A shaper mows foam. A ‘guru’ mows foam more successfully than a shaper. Gurus’ are generally egotistical shapers with lots of experience. A true boardmaker should be able to understand what he or she is making, from the outline to the rocker, from the rail shape transition to the bottom shape configuration, from the complexities of the fin foil and profile to the positioning of those fins relative to the board design and its expected conditions of use. A true boardmaker should also be able to glass and sand that board so that all of the initial design work is reproduced flawlessly with excellent stregth to weight ratio. A true boardmaker should be as stoked as you when you progress on that board. A true boardmaker should be able to make your next board better. If you are looking for a good board go to a true boardmaker, no matter how many boards he or she has made. A true boardmaker is hard to find.

If it takes eight years for you to start getting good at shaping. then I am glad you are shaping and not becoming a doctor!
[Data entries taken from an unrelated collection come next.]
(* ===== verification/DbFault.v ===== *)
(** * Failing system calls in db.c

    The library checks the result of every system call it makes on the files
    and calls [err_dump] when one fails.  [strict] says so of a function: if it
    returns, then none of the calls it made had failed.  The rules below follow
    the structure of the code, so the proofs are by going through it. *)

From S2P Require Import Prelude CLib Posix Db DbOpen.
Import Lockreg.

(** The failure stream was used up to a point, and no entry used was a failure. *)
Definition consumed (w w' : world) : Prop :=
  exists used, w_faults w = used ++ w_faults w' /\ Forall (fun f => f = None) used.

Lemma consumed_refl w w' : w_faults w' = w_faults w -> consumed w w'.
Proof. intros E. exists []. by rewrite E. Qed.

Lemma consumed_trans w w' w'' : consumed w w' -> consumed w' w'' -> consumed w w''.
Proof.
  intros (u & E & Hu) (v & E' & Hv). exists (u ++ v). split; [by rewrite E, E', app_assoc|].
  by apply Forall_app.
Qed.

(** A system call whose failures [bad] recognises. *)
Definition checked {A} (c : M world A) (bad : A -> bool) : Prop :=
  forall w, match c w with
            | (Ret a, w') => consumed w w' \/ bad a = true
            | (Stop _, _) => True
            end.

Definition strict {A} (m : M st A) : Prop :=
  forall s, 0 <= datlen (D s) ->
    match m s with
    | (Ret _, s') => 0 <= datlen (D s') /\ consumed (W s) (W s')
    | (Stop _, _) => True
    end.

Definition never {A} (m : M st A) : Prop :=
  forall s, match m s with (Ret _, _) => False | (Stop _, _) => True end.

Create HintDb strict.

Section rules.
Context {A B : Type}.

Lemma strict_ret (a : A) : strict (ret a).
Proof. intros s Hs. split; [done|]. by apply consumed_refl. Qed.

Lemma strict_stop e : strict (stop (A := A) e).
Proof. by intros s Hs. Qed.

Lemma strict_bind (m : M st A) (f : A -> M st B) :
  strict m -> (forall a, strict (f a)) -> strict (bind m f).
Proof.
  intros Hm Hf s Hs. unfold bind. specialize (Hm s Hs). destruct (m s) as [[a|e] s1]; [|done].
  destruct Hm as [Hs1 Hc]. specialize (Hf a s1 Hs1). destruct (f a s1) as [[b|e] s2]; [|done].
  destruct Hf as [Hs2 Hc2]. split; [done|]. by eapply consumed_trans.
Qed.

Lemma strict_handle (f : DB -> M st B) :
  (forall d, 0 <= datlen d -> strict (f d)) -> strict (bind handle f).
Proof. intros Hf s Hs. exact (Hf (D s) Hs s Hs). Qed.

Lemma strict_call (c : M world A) bad (f : A -> M st B) :
  checked c bad -> (forall a, bad a = true -> never (f a)) -> (forall a, strict (f a)) ->
  strict (bind (sys c) f).
Proof.
  intros Hc Hn Hf s Hs. unfold bind, sys, zoom. specialize (Hc (W s)).
  destruct (c (W s)) as [[a|e] w1]; [|done]. set (s1 := St w1 (D s)).
  destruct Hc as [Hc|Hbad].
  - specialize (Hf a s1 Hs). destruct (f a s1) as [[b|e] s2]; [|done].
    destruct Hf as [? ?]. split; [done|]. by eapply consumed_trans.
  - specialize (Hn a Hbad s1). by destruct (f a s1) as [[b|e] s2].
Qed.

Lemma never_bind_l (m : M st A) (f : A -> M st B) : never m -> never (bind m f).
Proof. intros Hm s. unfold bind. specialize (Hm s). by destruct (m s) as [[a|e] s1]. Qed.

Lemma never_bind_r (m : M st A) (f : A -> M st B) : (forall a, never (f a)) -> never (bind m f).
Proof. intros Hf s. unfold bind. destruct (m s) as [[a|e] s1]; [apply Hf | done]. Qed.
End rules.

Lemma strict_upd f : (forall d, 0 <= datlen d -> 0 <= datlen (f d)) -> strict (upd f).
Proof. intros Hf s Hs. split; [by apply Hf | by apply consumed_refl]. Qed.

Lemma strict_dump_if b msg : strict (dump_if b msg).
Proof. unfold dump_if. destruct b; [apply strict_stop | apply strict_ret]. Qed.

Lemma never_dump b msg : b = true -> never (dump_if b msg).
Proof. by intros ->. Qed.

Lemma strict_poke_idx off d : strict (poke_idx off d).
Proof.
  apply strict_handle. intros h Hh. destruct (_ <=? _)%nat; [|apply strict_stop]. by apply strict_upd.
Qed.

Lemma strict_poke_dat off d : strict (poke_dat off d).
Proof.
  apply strict_handle. intros h Hh. destruct (_ <=? _)%nat; [|apply strict_stop]. by apply strict_upd.
Qed.

Lemma strict_fuel : strict idx_fuel.
Proof. intros s Hs. split; [done|]. by apply consumed_refl. Qed.

Lemma strict_werrno e : strict (set_werrno e).
Proof. intros s Hs. split; [done|]. by apply consumed_refl. Qed.

(** ** The system calls *)

Lemma checked_attempt {A} (x : A) (m : M world A) bad :
  bad x = true ->
  (forall w, match m w with (Ret _, w') => w_faults w' = w_faults w | (Stop _, _) => True end) ->
  checked (attempt x m) bad.
Proof.
  intros Hx Hm w. unfold attempt. destruct (w_faults w) as [|[e|] fs] eqn:E.
  - specialize (Hm w). destruct (m w) as [[a|e] w']; [|done]. left. by apply consumed_refl.
  - by right.
  - specialize (Hm (set_faults fs w)). destruct (m _) as [[a|e] w']; [|done]. left.
    exists [None]. rewrite E, Hm. split; [done|]. by constructor.
Qed.

Lemma checked_lseek fd off wh : checked (lseek fd off wh) (fun r => r =? -1).
Proof. apply checked_attempt; [done|]. intros w. unfold fail_with. by repeat case_match; simplify_eq. Qed.

Lemma checked_read fd n : checked (read fd n) (fun nd => nd.1 =? -1).
Proof. apply checked_attempt; [done|]. intros w. unfold fail_with. by repeat case_match; simplify_eq. Qed.

Lemma checked_write fd d : checked (write fd d) (fun r => r =? -1).
Proof. apply checked_attempt; [done|]. intros w. unfold fail_with. by repeat case_match; simplify_eq. Qed.

Lemma checked_lock fd cmd t off wh len : checked (lock_reg fd cmd t off wh len) (fun r => r <? 0).
Proof. apply checked_attempt; [done|]. intros w. unfold fail_with. by repeat case_match; simplify_eq. Qed.

#[export] Hint Resolve checked_lseek checked_read checked_write checked_lock
  strict_dump_if strict_poke_idx strict_poke_dat strict_fuel strict_werrno
  strict_ret strict_stop never_dump : strict.
#[export] Hint Unfold readv writev readw_lock writew_lock un_lock : strict.

(** ** Going through a function *)

Lemma to_u64_nonneg z : 0 <= to_u64 z.
Proof. apply Z.mod_pos_bound. done. Qed.

(** The check that follows a failed call: [bad] implies its condition. *)
Ltac bad_result :=
  match goal with
  | H : ?b = true |- ?b = true => exact H
  | H : (?x =? -1) = true |- _ =>
      apply Z.eqb_eq in H; apply negb_true_iff, Z.eqb_neq; rewrite H;
      unfold strlen, PTR_SZ, IDXLEN_SZ;
      try match goal with |- context [to_u64 ?z] => pose proof (to_u64_nonneg z) end; lia
  end.

Ltac never_returns :=
  intros; cbv beta in *;
  repeat first
    [ apply never_bind_l, never_dump; bad_result
    | apply never_dump; bad_result
    | apply never_bind_r; intros ].

Ltac strictly :=
  repeat (cbv zeta; autounfold with strict; lazymatch goal with
  | |- strict (bind handle _) => apply strict_handle; intros ? ?
  | |- strict (bind (sys _) _) =>
      eapply strict_call; [eauto with strict; fail | never_returns | intros ?]
  | |- strict (bind (upd _) _) => apply strict_bind; [apply strict_upd; cbn; try done | intros _]
  | |- strict (bind (if ?b then _ else _) _) => apply strict_bind; [|intros ?]
  | |- strict (bind (bind _ _) _) => apply strict_bind; [|intros ?]
  | |- strict (bind _ _) => apply strict_bind; [solve [eauto with strict] | intros ?]
  | |- strict (if ?b then _ else _) => destruct b eqn:?
  | |- strict (match ?x with _ => _ end) => destruct x eqn:?
  | |- strict _ => solve [eauto with strict]
  end).

Lemma strict_readptr o : strict (_db_readptr o).
Proof. unfold _db_readptr. strictly. Qed.

Lemma strict_writeptr o v : strict (_db_writeptr o v).
Proof. unfold _db_writeptr. strictly. Qed.

Lemma strict_splitidx : strict _db_splitidx.
Proof.
  unfold _db_splitidx. strictly. intros. apply to_u64_nonneg.
Qed.

#[export] Hint Resolve strict_readptr strict_writeptr strict_splitidx : strict.

Lemma strict_readidx o : strict (_db_readidx o).
Proof.
  unfold _db_readidx. strictly; cbv beta in *.
  match goal with H : (_ =? -1) = true |- _ => apply Z.eqb_eq in H; rewrite H end. done.
Qed.

Lemma strict_readdat : strict _db_readdat.
Proof. unfold _db_readdat. strictly. Qed.

#[export] Hint Resolve strict_readidx strict_readdat : strict.

Lemma strict_find_loop fuel k : forall o, strict (_db_find_loop fuel k o).
Proof. induction fuel as [|f IH]; intros o; cbn [_db_find_loop]; strictly. Qed.

Lemma strict_findfree_loop fuel n dn : forall sv o, strict (_db_findfree_loop fuel n dn sv o).
Proof. induction fuel as [|f IH]; intros sv o; cbn [_db_findfree_loop]; strictly. Qed.

Lemma strict_next_loop fuel : strict (_db_next_loop fuel).
Proof. induction fuel as [|f IH]; cbn [_db_next_loop]; strictly. Qed.

#[export] Hint Resolve strict_find_loop strict_findfree_loop strict_next_loop : strict.

Lemma strict_find_and_lock k b : strict (_db_find_and_lock k b).
Proof. unfold _db_find_and_lock. strictly. Qed.

Lemma strict_unlock_chain msg : strict (unlock_chain msg).
Proof. unfold unlock_chain. strictly. Qed.

Lemma strict_writedat d o wh : strict (_db_writedat d o wh).
Proof. unfold _db_writedat. strictly. intros. unfold strlen. lia. Qed.

Lemma strict_writeidx k o wh p : strict (_db_writeidx k o wh p).
Proof. unfold _db_writeidx. strictly. Qed.

#[export] Hint Resolve strict_find_and_lock strict_unlock_chain strict_writedat strict_writeidx : strict.

Lemma strict_dodelete : strict _db_dodelete.
Proof. unfold _db_dodelete. strictly. Qed.

Lemma strict_findfree n dn : strict (_db_findfree n dn).
Proof. unfold _db_findfree. strictly. Qed.

#[export] Hint Resolve strict_dodelete strict_findfree : strict.

Lemma strict_fetch k : strict (db_fetch k).
Proof. unfold db_fetch. strictly. Qed.

Lemma strict_delete k : strict (db_delete k).
Proof. unfold db_delete. strictly. Qed.

Lemma strict_store k d flag : strict (db_store k d flag).
Proof. unfold db_store, db_store_new, db_store_old. strictly. Qed.

Lemma strict_rewind : strict db_rewind.
Proof. unfold db_rewind. strictly. Qed.

Lemma strict_nextrec : strict db_nextrec.
Proof. unfold db_nextrec. strictly. Qed.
If it takes eight years of shaping, don’t bother to buy a how to shape video, you can learn by the school of hard knows in eight years. Now if a video can teach you how to become a good shaper after 50 boards, then it is worth buying. Shaping can be simple by using a profile machine, get some practice on rail-bands and wah-la. The guru comes in the design!!! A person can make any jig or project that Norn Abrahms designs, but not to many people can make a good design. Trust me, I just had three sixteen year old kids at my house for shaping lessons. They watched me shape a board. I let them go at it, then I help, but showing them how to correct mistakes, BAM!!! I am not kidding, they turned very sharp looking boards----------but they know diddly about design. One more thing, even if a grom doesn’t turn out the greatest board, I still encourage them to keep shaping. Why steer a kid away by saying it takes eight years to start getting good. Kelly Slater was a GOOD surfer in a few years. And of course he got better as years went on. But it doesn’t have to take 8 frikken years to start getting good. On more thing. Rembrandt painted many beautiful paintings through his life, but he turned out very ugly ones towards the end…so shape while you are yougn cause towards the end the ego gets bigger as the boards get worse!!!
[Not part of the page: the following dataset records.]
(** C39.  What [writen] hands over arrives: if the descriptor accepts the data
    piece by piece without refusing, [writen] returns its length, and a [readn]
    of that length at the other end, whatever pieces the transport delivers,
    returns exactly the data. *)
Theorem writen_readn (d : bytes) (s r : sock) :
  accepted (s_wr s) (length d) = length d -> (0 < length d)%nat ->
  wp (writen d) (fun n s' => n = Z.of_nat (length d) /\ exists sent, s_out s' = s_out s ++ sent /\
    (readable false (s_in r) = sent ->
     wp (readn (length d)) (fun nd _ => nd = (Z.of_nat (length d), d)) r)) s.
Proof.
  intros Ha Hd. eapply wp_mono; [apply writen_spec|]. cbv beta. intros n s' (_ & Ho & Hn).
  rewrite Ha, take_ge in Ho by lia. split.
  - rewrite Hn, Ha. destruct (s_wr s) as [|[k|e] l]; [done..|]. cbn in Ha. lia.
  - exists d. split; [done|]. intros Hr. eapply wp_mono; [apply readn_spec|]. cbv beta.
    intros nd r' (_ & _ & -> & _). rewrite Hr, take_ge by lia.
    rewrite decide_False; [done|]. intros [-> _]. cbn in Hd. lia.
Qed.

Lemma writen_readn_witness :
  let s := Sock [] [] [Accept 2; Accept 3] 0 in
  let r := Sock [Chunk [104; 101]; Chunk [108]; Chunk [108; 111]] [] [] 0 in
  wp (writen (str "hello")) (fun n s' => n = 5 /\ exists sent, s_out s' = s_out s ++ sent /\
    (readable false (s_in r) = sent -> wp (readn 5) (fun nd _ => nd = (5, str "hello")) r)) s /\
  readable false (s_in r) = str "hello".
Proof.
  intros s r. split; [|reflexivity]. apply (writen_readn (str "hello") s r); [reflexivity | cbn; lia].
Defined.
(* ===== verification/Wire.v ===== *)
(** * Integers in memory and on the wire

    The in-memory layout of the integer types of the build platform (little
    endian), and the byte-order conversions [htonl], [ntohl], [htons] and
    [ntohs], whose result is again an integer. *)

From S2P Require Import Prelude CLib.

Definition byte_ok (c : Z) : Prop := 0 <= c < 256.

Definition le16 (n : Z) : bytes := [n mod 256; n / 256 mod 256].
Definition le32 (n : Z) : bytes :=
  [n mod 256; n / 256 mod 256; n / 65536 mod 256; n / 16777216 mod 256].

Definition rd_le16 (l : bytes) : Z := nth 0 l 0 + 256 * nth 1 l 0.
Definition rd_le32 (l : bytes) : Z :=
  nth 0 l 0 + 256 * nth 1 l 0 + 65536 * nth 2 l 0 + 16777216 * nth 3 l 0.

(** The conversions reverse the bytes in memory. *)
Definition htonl (n : Z) : Z := rd_le32 (rev (le32 n)).
Definition ntohl (n : Z) : Z := htonl n.
Definition htons (n : Z) : Z := rd_le16 (rev (le16 n)).
Definition ntohs (n : Z) : Z := htons n.

(** Big-endian, as on the wire. *)
Definition be16 (n : Z) : bytes := rev (le16 n).
Definition be32 (n : Z) : bytes := rev (le32 n).

Lemma be16_length n : length (be16 n) = 2%nat.
Proof. done. Qed.
Lemma be32_length n : length (be32 n) = 4%nat.
Proof. done. Qed.
#[export] Hint Rewrite be16_length be32_length : lens.

Lemma div_mod_byte n : 0 <= n mod 256 < 256.
Proof. apply Z.mod_pos_bound. lia. Qed.

Lemma le32_length n : length (le32 n) = 4%nat.
Proof. done. Qed.

Lemma rd_le32_le32 n l : 0 <= n < 2 ^ 32 -> rd_le32 (le32 n ++ l) = n.
Proof.
  intros Hn. unfold rd_le32, le32. cbn [app nth].
  change (2 ^ 32) with 4294967296 in Hn.
  assert (E2 : n / 65536 = n / 256 / 256) by (rewrite Z.div_div by lia; done).
  assert (E3 : n / 16777216 = n / 256 / 256 / 256) by (rewrite !Z.div_div by lia; done).
  assert (H3 : 0 <= n / 16777216 < 256)
    by (split; [apply Z.div_pos; lia | apply Z.div_lt_upper_bound; lia]).
  rewrite (Z.mod_small (n / 16777216)) by done.
  pose proof (Z.div_mod n 256 ltac:(lia)). pose proof (Z.div_mod (n / 256) 256 ltac:(lia)).
  pose proof (Z.div_mod (n / 256 / 256) 256 ltac:(lia)). rewrite E2, E3 in *. lia.
Qed.

(** The bytes of a 32-bit pattern given by its bytes. *)
Lemma le32_rd a b c d :
  byte_ok a -> byte_ok b -> byte_ok c -> byte_ok d -> le32 (rd_le32 [a; b; c; d]) = [a; b; c; d].
Proof.
  unfold byte_ok, le32, rd_le32. cbn [nth]. intros.
  set (n := a + 256 * b + 65536 * c + 16777216 * d).
  assert (E0 : n mod 256 = a) by (symmetry; apply (Z.mod_unique n 256 (b + 256 * c + 65536 * d)); lia).
  assert (E1 : n / 256 = b + 256 * c + 65536 * d) by (symmetry; apply (Z.div_unique n 256 _ a); lia).
  assert (E2 : n / 65536 = c + 256 * d) by (symmetry; apply (Z.div_unique n 65536 _ (a + 256 * b)); lia).
  assert (E3 : n / 16777216 = d) by (symmetry; apply (Z.div_unique n 16777216 _ (a + 256 * b + 65536 * c)); lia).
  rewrite E0, E1, E2, E3.
  assert ((b + 256 * c + 65536 * d) mod 256 = b) as ->
    by (symmetry; apply (Z.mod_unique _ 256 (c + 256 * d)); lia).
  assert ((c + 256 * d) mod 256 = c) as -> by (symmetry; apply (Z.mod_unique _ 256 d); lia).
  rewrite Z.mod_small by lia. done.
Qed.

Lemma le32_bytes n : Forall byte_ok (le32 n).
Proof. repeat constructor; apply Z.mod_pos_bound; lia. Qed.

(** The bytes of a converted integer are those of the integer reversed. *)
Lemma le32_htonl n : le32 (htonl n) = rev (le32 n).
Proof.
  unfold htonl. pose proof (le32_bytes n) as H. unfold le32 at 2 3. cbn [rev app].
  unfold le32 in H. repeat (apply Forall_cons_iff in H as [? H]). by apply le32_rd.
Qed.

Lemma rd_le32_range a b c d : byte_ok a -> byte_ok b -> byte_ok c -> byte_ok d ->
  0 <= rd_le32 [a; b; c; d] < 2 ^ 32.
Proof. unfold byte_ok, rd_le32. cbn [nth]. change (2 ^ 32) with 4294967296. lia. Qed.

Lemma htonl_range n : 0 <= htonl n < 2 ^ 32.
Proof.
  unfold htonl. pose proof (le32_bytes n) as H. unfold le32 at 1 2. cbn [rev app].
  unfold le32 in H. repeat (apply Forall_cons_iff in H as [? H]). by apply rd_le32_range.
Qed.

Lemma ntohl_htonl n : 0 <= n < 2 ^ 32 -> ntohl (htonl n) = n.
Proof.
  intros Hn. unfold ntohl, htonl at 1. rewrite le32_htonl, rev_involutive.
  pose proof (rd_le32_le32 n [] Hn) as H. by rewrite app_nil_r in H.
Qed.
Steven, Funny, it’s quite different for me. The older I get more perspective I get and thus the smaller my ego gets. I find I learn very important things from 5 years olds sometimes. Ego just gets in the way of progress as far as I’m concerned. Those little ones are learning 10 times as fast as we adults so they must have something going for them. I watched one of these gromes learn how to skim in one summer so well it would blow you mind. To get a craft really together.8 years isn’t very long. I think Haut’s shaped damn near 30,000 boards and one of the first things he said when he came on board was that he still has lots to learn.I’ve been a plumber for 28 years and there’s always a new rinkle out there to pick up on. Form and function go hand in hand and attitude is where it all begins. So much for wisdom, I off for some mindless meditation :wink: Gone Surfin’, Rich

We all make boards to ride waves the best we or our customers can. I’ve been shaping for a little over ten years, and surfing for 25+. I’m no Kelly Slater, in fact I’m nowhere near it and never will be, does that make me no longer a “surfer”? c’mon guys it really is a functional piece of art that we all produce. Of course those with the most experience should have more knowledge and usually will put out a better product. We all know that this is not always the case. Just as there are a growing number of shapers that may have only put out a small number of boards, but these “novice” shapers are putting out some really nice boards too. Just as there are many “specialized” shapers, often the best longboard shapers are not the best for shortboards, and vise versa. This Swaylocks forum is a great way for the novice shapers of all experience levels bounce ideas around, innovation and progress are inevitable.